Now imagine that you operate a business that relies on overseas transactions; say you need to pay manufacturers in Vietnam or Taiwan to produce your products. With CBDCs in place you will most likely be completely dependent on a system similar to the Icebreaker Hub to move than digital money to Vietnamese banks and into the accounts of your manufacturers. Say officials at the BIS, for whatever reason, decide they don’t like you and they initiate Russian-style sanctions denying your access to the hub. Your business is now dead.
What if you had to meet certain standards in order to be allowed use of the hub, and the BIS dictates the standards? What if the BIS decides that your company needs to meet woke ESG related categories before you can get permission for Icebreaker transactions? Now the BIS has the ability to manipulate social and cultural trends using your business and millions of other businesses as forced messengers.
For the average consumer that does most of their transactions within their home country this might not sound like a big deal. But, for the business world, a SWIFT-like hub for retail CBDCs could be used to dominate all international trade. Running any kind of larger organization or company would mean bowing to the whims of the BIS.
It gets worse, though…
Part of the process of the “spoke and wheel” exchange method used by the Icebreaker Hub includes the exploitation of a “bridge currency” to fill gaps in exchange rates and liquidity. On the surface this seems like a clever way to speed up transactions by avoiding cross-currency shortages at banks. That said, I want readers to think about the long term path that this kind of “bridging” sets in motion in the realm of CBDCs.

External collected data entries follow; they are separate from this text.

(** What [compute_gradient] computes in default mode. *)
Lemma compute_gradient_run (sheet : Sheet) (n : R) (g : terms) :
  settings sheet !! "nrj_norm_factor" = Some n →
  gradient_terms length_grad area_grad height_grad sheet = Ok g →
  compute_gradient length_grad area_grad height_grad sheet false
    = Ok (Gradient
            (map (λ v, vdiv v n)
               (zip_with vmul (aggregate sheet g)
                  (map active_mask (vert_df sheet))))).
Proof.
  intros Hn Hg. unfold compute_gradient, setting. rewrite Hn. simpl. rewrite Hg.
  simpl. unfold _to_3d. by rewrite map_map.
Qed.

Lemma aggregate_length (sheet : Sheet) (g : terms) :
  List.length (aggregate sheet g) = List.length (vert_df sheet).
Proof.
  unfold aggregate.
  destruct (grad_a g);
    rewrite ?length_zip_with, ?length_map, ?length_zip_with;
    unfold sum_srce, sum_trgt; rewrite ?group_sum_length; lia.
Qed.

(** C1 (amended). In default mode [compute_gradient] returns one vector
    per vertex: the aggregated gradient at the vertex, multiplied
    elementwise by the active-vertex mask, so that it is exactly zero at
    an inactive vertex, and divided by the setting nrj_norm_factor, the
    factor that also normalizes the energy. *)
Theorem compute_gradient_normalized (sheet : Sheet) (n : R) :
  face_ids_ok sheet → vert_ids_ok sheet → anchors_ok sheet →
  List.length (height_grad sheet) = List.length (vert_df sheet) →
  settings sheet !! "nrj_norm_factor" = Some n →
  ∃ g grad,
    gradient_terms length_grad area_grad height_grad sheet = Ok g ∧
    compute_gradient length_grad area_grad height_grad sheet false
      = Ok (Gradient grad) ∧
    List.length grad = List.length (vert_df sheet) ∧
    ∀ v vert, vert_df sheet !! v = Some vert →
      grad !! v = Some (vdiv (vmul (aggregate_at sheet g v) (active_mask vert)) n) ∧
      (is_active vert = 0%Z → grad !! v = Some vzero).
Proof.
  intros Hfaces Hverts Hanchor Hlen Hn.
  destruct (gradient_terms_ok sheet Hfaces Hverts Hanchor Hlen) as (g & Hg & _).
  exists g. eexists. split; [exact Hg|].
  split; [exact (compute_gradient_run sheet n g Hn Hg)|].
  split.
  - by rewrite length_map, length_zip_with, length_map, aggregate_length, Nat.min_id.
  - intros v vert Hv.
    assert (Hat : map (λ v, vdiv v n)
                (zip_with vmul (aggregate sheet g) (map active_mask (vert_df sheet))) !! v
              = Some (vdiv (vmul (aggregate_at sheet g v) (active_mask vert)) n)).
    { rewrite list_lookup_fmap, lookup_zip_with.
      rewrite aggregate_lookup by (by eapply lookup_lt_Some).
      by rewrite list_lookup_fmap, Hv. }
    split; [exact Hat|].
    intros H0. rewrite Hat. f_equal.
    unfold active_mask. rewrite H0. apply vmul_inactive.
Qed.
End normalization.

(** ** The gradient of a concrete sheet

    [sheet_ex] with vertex 0 at the origin and vertex 1 at distance 1 on
    the first axis, flat: the length of a half-edge decreases when its
    source moves towards its target, and areas and heights do not vary. *)

Definition length_grad_ex (sheet : Sheet) : list vec :=
  map (λ e, if (srce e <? trgt e)%nat then mkvec (-1) 0 0 else mkvec 1 0 0)
    (edge_df sheet).
Definition area_grad_ex (sheet : Sheet) : list vec * list vec :=
  (map (λ _, vzero) (edge_df sheet), map (λ _, vzero) (edge_df sheet)).
Definition height_grad_ex (sheet : Sheet) : list vec :=
  map (λ _, vzero) (vert_df sheet).

Definition terms_ex : terms :=
  match gradient_terms length_grad_ex area_grad_ex height_grad_ex sheet_ex with
  | Ok g => g
  | Raise _ => mkTerms [] [] [] [] None
  end.

Example gradient_terms_ex :
  gradient_terms length_grad_ex area_grad_ex height_grad_ex sheet_ex = Ok terms_ex.
Proof. reflexivity. Qed.

Ltac vec_simpl :=
  unfold aggregate_at, spec_aggregate_at, sum_at, incident, vsum, active_mask;
  simpl; unfold vadd, vsub, vmul, vdiv, vzero; simpl.

(** At vertex 0 of [sheet_ex] the code gives -23 along the first axis:
    -7 from the tension and -16 from the contractility. *)
Example aggregate_ex : aggregate_at sheet_ex terms_ex 0 = mkvec (-23) 0 0.
Proof. vec_simpl. f_equal; lra. Qed.

Example spec_aggregate_ex : spec_aggregate_at sheet_ex terms_ex 0 = mkvec (-11) 0 0.
Proof. vec_simpl. f_equal; lra. Qed.

Lemma aggregate_at_vertex_witness :
  (0 < List.length (vert_df sheet_ex))%nat ∧
  aggregate sheet_ex terms_ex !! 0%nat = Some (mkvec (-23) 0 0).
Proof.
  assert (H : (0 < List.length (vert_df sheet_ex))%nat) by (simpl; lia).
  split; [exact H|].
  rewrite (aggregate_at_vertex sheet_ex terms_ex 0 H).
  f_equal. exact aggregate_ex.
Defined.

(** C2 as stated fails: at vertex 0 of [sheet_ex] the contractile term
    enters with sum-as-source minus sum-as-target (-10 - 6), not with
    their sum (-10 + 6). *)
Lemma contractile_sign_flipped :
  sum_at srce sheet_ex (grad_c terms_ex) 0 = mkvec (-10) 0 0 ∧
  sum_at trgt sheet_ex (grad_c terms_ex) 0 = mkvec 6 0 0 ∧
  aggregate sheet_ex terms_ex !! 0%nat = Some (mkvec (-23) 0 0) ∧
  spec_aggregate_at sheet_ex terms_ex 0 = mkvec (-11) 0 0 ∧
  aggregate sheet_ex terms_ex !! 0%nat ≠ Some (spec_aggregate_at sheet_ex terms_ex 0).
Proof.
  assert (Hagg : aggregate sheet_ex terms_ex !! 0%nat = Some (mkvec (-23) 0 0)).
  { rewrite aggregate_lookup by (simpl; lia). f_equal. exact aggregate_ex. }
  split_and!.
  - vec_simpl. f_equal; lra.
  - vec_simpl. f_equal; lra.
  - exact Hagg.
  - exact spec_aggregate_ex.
  - rewrite Hagg, spec_aggregate_ex. intros [= H]. lra.
Qed.

Lemma sheet_ex_height_grad :
  List.length (height_grad_ex sheet_ex) = List.length (vert_df sheet_ex).
Proof. reflexivity. Qed.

Let’s say there is a global scale economic crisis event which causes many currencies to fluctuate wildly. Lets say, for example, that the US dollar loses its world reserve status and petro-status and this sends FX (foreign exchange) markets into a panic. Price inflation becomes rampant and banking institutions falter under liquidity pressures. Lets say that central bankers introduce CBDCs as a solution to the problem, and the BIS Icebreaker Hub as the intermediary for international trade. The populace is so frightened by the economic crash that they then embrace the digital framework. Now let’s say that the BIS claims they still can’t find a currency they consider stable enough to act as a means to bridge most global transactions. What happens then?
Well, “luckily” for all of us the BIS and IMF have been working on their own GLOBAL CBDC. In the case of the IMF, this one-world currency would be based around the Special Drawing Rights basket system they have been using for decades to broker currency transfers between national governments. The BIS then uses this one world currency product as the bridge for Ice Breaker going forward.

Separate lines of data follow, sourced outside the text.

(** C5: for conforming [full] and [drop] over the strictly increasing lists
    [lf] and [ld], expanding [Without full drop] yields exactly the values
    of [lf] that are not in [ld], in the order of [lf]; [Without] returns
    the empty sentinel when [full] is the sentinel and [full] itself when
    only [drop] is; over 1, 2, 3, 4, 5 and 2, 4 the output is 1, 3, 5. *)
Theorem Without_yields_difference {T : Type} `{Postings T}
    (full drop : T) (lf ld : list SeriesRef) :
  Conforming full lf → Conforming drop ld →
  expandsFrom (length lf + length ld + 1) (Without full drop) (filter (λ x, x ∉ ld) lf) ∧
  (IsEmptyPostingsType full = true → Without full drop = PErr EmptyPostings) ∧
  (IsEmptyPostingsType full = false → IsEmptyPostingsType drop = true →
   Without full drop = PIn full) ∧
  ExpandPostings 8 (Without (newListPostings [1; 2; 3; 4; 5]) (newListPostings [2; 4]))
    = Some ([1; 3; 5], None).
Proof.
  intros Hf Hd. split; [by apply Without_expands|].
  split; [apply Without_sentinel|]. split; [apply Without_sentinel|]. reflexivity.
Qed.

Lemma Without_yields_difference_witness :
  expandsFrom 8 (Without (newListPostings [1; 2; 3; 4; 5]) (newListPostings [2; 4]))
              [1; 3; 5].
Proof.
  apply (Without_yields_difference (newListPostings [1; 2; 3; 4; 5]) (newListPostings [2; 4])
           [1; 2; 3; 4; 5] [2; 4]);
    apply ListPostings_Conforming; repeat constructor; lia.
Defined.


(** ** [ShardedPostings] *)
Section ShardedFacts.
Context {T : Type} `{Postings T}.

Lemma ShardedPostings_Next_eq (sp : ShardedPostings T) : Next sp = ShardedPostings_Next sp.
Proof. reflexivity. Qed.

Lemma ShardedPostings_Seek_eq v (sp : ShardedPostings T) :
  Seek v sp = ShardedPostings_Seek v sp.
Proof. reflexivity. Qed.

Lemma ExpandPostings_sharded_running (l : list SeriesRef) : ∀ (p : T) c lo hi fuel,
  (length l < fuel)%nat → Positioned p c l →
  ExpandPostings fuel (PIn (mkShardedPostings p lo hi true)) = Some (takeBelow hi l, None).
Proof.
  induction l as [|z l IH]; intros p c lo hi fuel Hf Hp;
    (destruct fuel as [|f]; [simpl in Hf; lia|]);
    cbn [ExpandPostings PNext liftStep]; rewrite ShardedPostings_Next_eq;
    unfold ShardedPostings_Next; cbn [sp_initialized sp_p sp_minOffset sp_maxOffset negb];
    pose proof (Positioned_Next _ _ _ Hp) as Hn;
    destruct (Next p) as [ok p'] eqn:HN; simpl in Hn.
  - destruct Hn as [-> Herr]. cbn. by rewrite Herr.
  - destruct Hn as [-> Hp']. cbn [negb takeBelow].
    rewrite (Positioned_At _ _ _ Hp').
    destruct (N.leb_spec hi z) as [Hle|Hlt].
    + destruct (N.ltb_spec z hi); [lia|]. cbn. by rewrite (Positioned_Err _ _ _ Hp').
    + destruct (N.ltb_spec z hi); [|lia].
      rewrite (IH p' z lo hi f); [|simpl in Hf; lia|done].
      cbn. by rewrite (Positioned_At _ _ _ Hp').
Qed.

(** What repeated [Next] produces on a fresh sharded iterator. *)
Lemma ShardedPostings_expands (p : T) (l : list SeriesRef) (lo hi : N) :
  Conforming p l →
  expandsFrom (S (length l)) (PIn (NewShardedPostings p (lo, hi))) (shardedValues lo hi l).
Proof.
  intros [Hs (He & _ & Ha)] fuel Hf. destruct fuel as [|f]; [lia|].
  cbn [ExpandPostings PNext liftStep]. rewrite ShardedPostings_Next_eq.
  unfold ShardedPostings_Next, NewShardedPostings.
  cbn [sp_initialized sp_p sp_minOffset sp_maxOffset negb fst snd].
  destruct (Next p) as [ok p'] eqn:HN. unfold shardedValues.
  destruct l as [|x l1]; simpl in Ha.
  { destruct Ha as [-> Herr]. cbn. rewrite Herr. by destruct (hi =? 0). }
  destruct Ha as [-> Hp]. cbn [negb]. unfold ShardedPostings_Seek.
  cbn [sp_initialized sp_p sp_minOffset sp_maxOffset].
  destruct (N.leb_spec hi 0) as [Hz|Hnz].
  { assert (hi = 0) as -> by lia. cbn. by rewrite (Positioned_Err _ _ _ Hp). }
  destruct (N.eqb_spec hi 0) as [?|_]; [lia|].
  assert (Hv : (if 0 <? lo then lo else 0) = lo).
  { destruct (N.ltb_spec 0 lo); lia. }
  rewrite Hv. pose proof (Positioned_Seek _ _ _ lo Hp) as Hsk.
  destruct (Seek lo p') as [ok p''] eqn:HS.
  pose proof (seekList_length lo (x :: l1)) as Hlen.
  destruct (seekList lo (x :: l1)) as [|y l2]; simpl in Hsk.
  - destruct Hsk as [-> Herr]. cbn. by rewrite Herr.
  - destruct Hsk as [-> Hp2].
    rewrite (ExpandPostings_sharded_running l2 p'' y lo hi f); [|simpl in *; lia|done].
    cbn. by rewrite (Positioned_At _ _ _ Hp2).
Qed.

Lemma takeBelow_inRange lo hi l :
  StronglySorted N.lt l → Forall (λ v, lo ≤ v) l → takeBelow hi l = inRange lo hi l.
Proof.
  unfold inRange. induction 1 as [|z l Hl IH Hz]; intros Hlo; [done|].
  apply Forall_cons in Hlo as [Hloz Hlo]. simpl. rewrite filter_cons.
  destruct (N.ltb_spec z hi) as [Hlt|Hge].
  - rewrite decide_True by done. by rewrite IH.
  - rewrite decide_False by lia. rewrite filter_none; [done|].
    eapply Forall_impl; [exact Hz|]. simpl. intros; lia.
Qed.

Lemma seekList_inRange lo hi l :
  StronglySorted N.lt l → inRange lo hi (seekList lo l) = inRange lo hi l.
Proof.
  unfold inRange. induction 1 as [|z l Hl IH Hz]; [done|]. simpl.
  destruct (N.leb_spec lo z) as [Hle|Hlt]; [done|].
  rewrite filter_cons_False by lia. done.
Qed.

(** When the first value reached is below the upper bound, the values
    produced are exactly those of the range. *)
Lemma shardedValues_inRange lo hi l :
  StronglySorted N.lt l →
  (∀ y rest, seekList lo l = y :: rest → y < hi) →
  shardedValues lo hi l = inRange lo hi l.
Proof.
  intros Hs Hfirst. unfold shardedValues.
  rewrite <- (seekList_inRange lo hi l Hs).
  pose proof (seekList_sorted lo l Hs) as Hs'.
  destruct (seekList lo l) as [|y rest] eqn:Hsl.
  { by destruct (hi =? 0). }
  specialize (Hfirst y rest eq_refl).
  destruct (N.eqb_spec hi 0); [lia|].
  pose proof (seekList_head _ _ _ _ Hsl) as Hy.
  apply StronglySorted_cons in Hs' as [Hy' Hs'].
  unfold inRange. rewrite filter_cons_True by done. f_equal.
  apply takeBelow_inRange; [done|].
  eapply Forall_impl; [exact Hy'|]. simpl. intros; lia.
Qed.
End ShardedFacts.

(** C2: on the inner values 5, 25 and the bounds [10, 20) the first [Next]
    lands on 25 through [Seek] and returns it although it is not below the
    upper bound, whereas no value of the inner iterator lies in the range;
    on the inner values 5, 9, 10, 15, 19, 20, 25 the output is 10, 15, 19. *)
Theorem ShardedPostings_first_Next_overshoots :
  Conforming (newListPostings [5; 25]) [5; 25] ∧
  ExpandPostings 3 (PIn (NewShardedPostings (newListPostings [5; 25]) (10, 20)))
    = Some ([25], None) ∧
  inRange 10 20 [5; 25] = [] ∧
  ExpandPostings 8 (PIn (NewShardedPostings (newListPostings [5; 9; 10; 15; 19; 20; 25])
                                            (10, 20)))
    = Some ([10; 15; 19], None).
Proof.
  split; [apply ListPostings_Conforming; repeat constructor; lia|].
  split; [reflexivity|]. split; reflexivity.
Qed.

Section ShardedMore.
Context {T : Type} `{Postings T}.

Lemma ShardedPostings_Seek_out (v : SeriesRef) (sp : ShardedPostings T) :
  sp_maxOffset sp ≤ v → Seek v sp = (false, sp).
Proof.
  intros Hv. rewrite ShardedPostings_Seek_eq. unfold ShardedPostings_Seek.
  by destruct (N.leb_spec (sp_maxOffset sp) v); [|lia].
Qed.

Lemma ShardedPostings_Seek_in (v : SeriesRef) (sp : ShardedPostings T) :
  v < sp_maxOffset sp →
  Seek v sp =
    ((Seek (N.max v (sp_minOffset sp)) (sp_p sp)).1,
     mkShardedPostings (Seek (N.max v (sp_minOffset sp)) (sp_p sp)).2
                       (sp_minOffset sp) (sp_maxOffset sp) (sp_initialized sp)).
Proof.
  intros Hv. rewrite ShardedPostings_Seek_eq. unfold ShardedPostings_Seek.
  destruct (N.leb_spec (sp_maxOffset sp) v); [lia|].
  replace (if v <? sp_minOffset sp then sp_minOffset sp else v)
    with (N.max v (sp_minOffset sp)) by (destruct (N.ltb_spec v (sp_minOffset sp)); lia).
  by destruct (Seek (N.max v (sp_minOffset sp)) (sp_p sp)).
Qed.

Lemma ShardedPostings_Seek_running (sp : ShardedPostings T) c l v :
  Positioned (sp_p sp) c l → v < sp_maxOffset sp →
  match seekList (N.max v (sp_minOffset sp)) (c :: l) with
  | [] => (Seek v sp).1 = false ∧ Err (Seek v sp).2 = None
  | y :: l' =>
      (Seek v sp).1 = true ∧ At (Seek v sp).2 = y ∧ Positioned (sp_p (Seek v sp).2) y l'
  end.
Proof.
  intros Hpos Hv. rewrite (ShardedPostings_Seek_in v sp Hv).
  pose proof (Positioned_Seek _ _ _ (N.max v (sp_minOffset sp)) Hpos) as Ha.
  destruct (seekList (N.max v (sp_minOffset sp)) (c :: l)) as [|y l'];
    simpl in Ha |- *; [done|].
  destruct Ha as [Hok Hp]. split; [done|]. split; [|done].
  by apply Positioned_At in Hp.
Qed.
End ShardedMore.

Lemma seekList_split (x : SeriesRef) (l : list SeriesRef) : ∀ y l',
  seekList x l = y :: l' → ∃ pre, l = pre ++ y :: l' ∧ Forall (λ z, z < x) pre.
Proof.
  induction l as [|z l IH]; intros y l' Hl; [done|]. simpl in Hl.
  destruct (N.leb_spec x z) as [Hle|Hlt].
  - injection Hl as -> ->. by exists [].
  - destruct (IH y l' Hl) as (pre & -> & Hpre).
    exists (z :: pre). split; [done|]. by constructor.
Qed.

Lemma seekList_none (x : SeriesRef) (l : list SeriesRef) :
  seekList x l = [] → Forall (λ z, z < x) l.
Proof.
  induction l as [|z l IH]; simpl; [done|].
  destruct (N.leb_spec x z) as [Hle|Hlt]; [done|]. intros Hl. constructor; auto.
Qed.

Eventually the BIS, IMF and various central banks will ask the public the inevitable question: “Why are we bothering with these national currency exchanges when we have a perfectly good bridge currency in the form of this one-world CBDC? Why don’t we just get rid of all these superfluous national CBDCs and have one currency for everyone?”
Thus, total global financial centralization would be achieved. And once you have a one-world currency, a completely centralized and micro-managed global economy and the most vital trade systems in the world controlled by a tiny handful of faceless unelected bureaucracies, why then have nations at all? Global government would be the next and final step.
I can see the nightmare play out when I look at projects like Icebreaker. They are seemingly innocuous, but they act as the DNA by which economic tyranny is given birth.